A brain-computer interface that decodes intended movements from motor cortex activity to control external devices such as computer cursors, robotic arms, or powered wheelchairs.

What category does Motor BCI belong to in BCI?

Motor BCI is a Applications concept in brain-computer interface science.

Motor BCI — BCI Glossary

A motor BCI reads neural signals from motor cortex — the brain region responsible for planning and executing voluntary movements — and translates them into commands for external devices. Motor BCIs are the most clinically advanced category of brain-computer interface, with multiple devices in human clinical trials for restoring movement and communication to people with paralysis.

Recording Targets

Motor BCIs typically record from:

Primary motor cortex (M1): Contains neurons that encode movement direction, velocity, and force.

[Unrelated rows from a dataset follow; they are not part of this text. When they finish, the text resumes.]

Inductive log_line : Type :=
  | ConsoleLog (args : list log_arg)
  | ConsoleError (args : list log_arg).

(** The record a location module exports: field name to string value; a
    field that is not assigned reads as [undefined]. *)
Abbreviation exports := (gmap string string).

Record World : Type := mkWorld {
  env : gmap string string;                 (* process.env *)
  process_platform : string;                (* process.platform *)
  process_arch : string;                    (* process.arch *)
  fs : gmap string fsnode;                  (* the files and directories *)
  write_denied : gset string;               (* paths that cannot be written *)
  subprocess : string -> list string -> completion string;
                                            (* what execFile calls back with:
                                               an error or the standard output *)
  module_cache : gmap string exports;       (* require.cache, by file name *)
  console : list log_line                   (* console output, latest first *)
}.

Definition with_fs (f : gmap string fsnode) (w : World) : World :=
  mkWorld (env w) (process_platform w) (process_arch w) f (write_denied w)
          (subprocess w) (module_cache w) (console w).

Definition with_module_cache (c : gmap string exports) (w : World) : World :=
  mkWorld (env w) (process_platform w) (process_arch w) (fs w) (write_denied w)
          (subprocess w) c (console w).

Definition with_console (l : list log_line) (w : World) : World :=
  mkWorld (env w) (process_platform w) (process_arch w) (fs w) (write_denied w)
          (subprocess w) (module_cache w) l.

(** ** Target platform and architecture (util.js, lines 132-141) *)

(** [process.env.PHANTOMJS_PLATFORM || process.platform] *)
Definition getTargetPlatform (w : World) : string :=
  js_or (env w !! "PHANTOMJS_PLATFORM") (process_platform w).

(** [process.env.PHANTOMJS_ARCH || process.arch] *)
Definition getTargetArch (w : World) : string :=
  js_or (env w !! "PHANTOMJS_ARCH") (process_arch w).

(** ** Sequential JavaScript: state and exceptions *)

Definition JS (A : Type) : Type := World -> completion A * World.

Definition js_ret {A : Type} (a : A) : JS A := fun w => (Normal a, w).

Definition js_bind {A B : Type} (m : JS A) (k : A -> JS B) : JS B :=
  fun w =>
    match m w with
    | (Normal a, w') => k a w'
    | (Throw e, w') => (Throw e, w')
    end.

Definition js_gets {A : Type} (f : World -> A) : JS A := fun w => (Normal (f w), w).

Definition js_modify (f : World -> World) : JS unit := fun w => (Normal tt, f w).

#[global] Instance JS_ret : MRet JS := @js_ret.
#[global] Instance JS_bind : MBind JS := fun A B k m => js_bind m k.

(** ** Promises of the kew library, by the state they settle in *)

Inductive promise (A : Type) : Type :=
  | Fulfilled (a : A)
  | Rejected (e : js_error).
Arguments Fulfilled {A} a.
Arguments Rejected {A} e.

(** What a callback hands back: a plain value or another promise. *)
Inductive returned (A : Type) : Type :=
  | Value (a : A)
  | Thenable (p : promise A).
Arguments Value {A} a.
Arguments Thenable {A} p.

(** The promise that follows a callback: its value, the promise it returned,
    or a rejection with what it threw. *)
Definition adopt {A : Type} (c : completion (returned A)) : promise A :=
  match c with
  | Normal (Value a) => Fulfilled a
  | Normal (Thenable p) => p
  | Throw e => Rejected e
  end.

(** Runs a callback and settles a promise from it; the callback's exception
    does not escape. *)
Definition settle {A : Type} (cb : JS (returned A)) : JS (promise A) :=
  fun w => let (c, w') := cb w in (Normal (adopt c), w').

(** [kew.resolve(x)] *)
Definition kew_resolve {A : Type} (x : returned A) : promise A := adopt (Normal x).

(** [kew.fcall(f)] *)
Definition kew_fcall {A : Type} (f : JS (returned A)) : JS (promise A) := settle f.

(** [p.then(onSuccess)] *)
Definition kew_then {A B : Type} (p : promise A) (onSuccess : A -> JS (returned B))
  : JS (promise B) :=
  match p with
  | Fulfilled a => settle (onSuccess a)
  | Rejected e => js_ret (Rejected e)
  end.

(** [p.fail(onFail)] *)
Definition kew_fail {A : Type} (p : promise A) (onFail : js_error -> JS (returned A))
  : JS (promise A) :=
  match p with
  | Fulfilled a => js_ret (Fulfilled a)
  | Rejected e => settle (onFail e)
  end.

(** ** Node and the libraries the module requires *)

(** The pure functions of Node and of the hasha library that the module
    calls; their code is not part of the package. *)
Record Node : Type := mkNode {
  sha256_hex : string -> string;            (* hex SHA-256 digest of file data *)
  path_resolve : string -> string -> string;        (* path.resolve(a, b) *)
  path_dirname : string -> string;                  (* path.dirname(p) *)
  path_join : string -> string -> string;           (* path.join(a, b) *)
  require_resolve : gmap string fsnode -> string -> option string;
                                            (* the file a require request names *)
  eval_module : string -> string -> completion exports;
                                            (* running a module file, given its
                                               name and source text *)
  module_output : string -> string -> list log_line
                                            (* what running that module file
                                               writes to the console, latest
                                               first *)
}.

(** [console.log(...)] and [console.error(...)] *)
Definition console_log (args : list log_arg) : JS unit :=
  js_modify (fun w => with_console (ConsoleLog args :: console w) w).

Definition console_error (args : list log_arg) : JS unit :=
  js_modify (fun w => with_console (ConsoleError args :: console w) w).

(** The [fs.Stats] object of a successful [statSync]. *)
Inductive Stats : Type := StatsOf (n : fsnode).

(** An object is truthy. *)
Definition stats_truthy (st : Stats) : bool := true.

(** [fs.statSync(p)]: throws when nothing is at [p]. *)
Definition fs_statSync (p : string) : JS Stats :=
  fun w =>
    match fs w !! p with
    | Some n => (Normal (StatsOf n), w)
    | None => (Throw (Error "ENOENT" p), w)
    end.

(** [fs.writeFileSync(p, data)]: creates or overwrites the file, and throws
    when the path cannot be written or is a directory. *)
Definition fs_writeFileSync (p : string) (data : string) : JS unit :=
  fun w =>
    if bool_decide (p ∈ write_denied w) then (Throw (Error "EACCES" p), w)
    else match fs w !! p with
         | Some Dir => (Throw (Error "EISDIR" p), w)
         | _ => (Normal tt, with_fs (<[p := File data]> (fs w)) w)
         end.

(** [kew.nfcall(cp.execFile, file, args)]: the promise settles with what the
    subprocess calls back with. *)
Definition kew_nfcall_execFile (file : string) (args : list string)
  : JS (promise string) :=
  fun w =>
    match subprocess w file args with
    | Normal stdout => (Normal (Fulfilled stdout), w)
    | Throw e => (Normal (Rejected e), w)
    end.

(** Whether a string has a NUL character.  Node refuses such a string as a
    path when the call is made, before any file is looked at. *)
Fixpoint has_nul (s : string) : bool :=
  match s with
  | EmptyString => false
  | String c rest => Ascii.eqb c (ascii_of_N 0) || has_nul rest
  end.

(** [hasha.fromFile(f, {algorithm: 'sha256'})]: a promise for the digest of
    the file, rejected when the file cannot be read.  The call itself throws
    when the name has a NUL character: the read stream is created in the
    call, and Node validates the path there. *)
Definition hasha_fromFile (node : Node) (f : string) : JS (promise string) :=
  fun w =>
    if has_nul f then (Throw (Error "ERR_INVALID_ARG_VALUE" f), w)
    else
      match fs w !! f with
      | Some (File data) => (Normal (Fulfilled (sha256_hex node data)), w)
      | Some Dir => (Normal (Rejected (Error "EISDIR" f)), w)
      | None => (Normal (Rejected (Error "ENOENT" f)), w)
      end.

The hand-knob area of M1 is the most common recording target for cursor and arm control.
Dorsal premotor cortex (PMd): Encodes movement planning and preparation before execution. Signals from PMd can predict intended movements before they begin.
Supplementary motor area (SMA): Involved in movement sequencing and bilateral coordination.

Output Modalities

Cursor control: 2D cursor movement for computer interaction (the foundational motor BCI application)
Robotic arm control: 3D or higher-dimensional control of robotic arms for reaching, grasping, and manipulation
Functional electrical stimulation (FES): Decoded motor commands drive electrical stimulation of the user's own paralyzed muscles, restoring hand grasp and arm movement
Exoskeleton control: BCI-driven powered exoskeletons for walking and upper limb movement
Wheelchair control: BCI-directed powered wheelchair navigation

Clinical Systems

The major clinical motor BCI systems include:

BrainGate: Utah Array in motor cortex, Kalman filter decoder, wired percutaneous connector. The longest-running human motor BCI program.
Neuralink PRIME: N1 implant with 1,024 channels, wireless data and power, custom decoder. First human implant in 2024.
Synchron Stentrode: Endovascular BCI recording motor cortex signals through the superior sagittal sinus.

Performance

Motor BCI performance has improved dramatically. Early demonstrations (2004) achieved basic 1D cursor control. Current systems achieve multi-dimensional continuous control with throughputs exceeding 8 bits per second. The ReFIT Kalman filter (Gilja et al., 2015) approximately doubled clinical motor BCI performance, and deep learning decoders continue to push the frontier.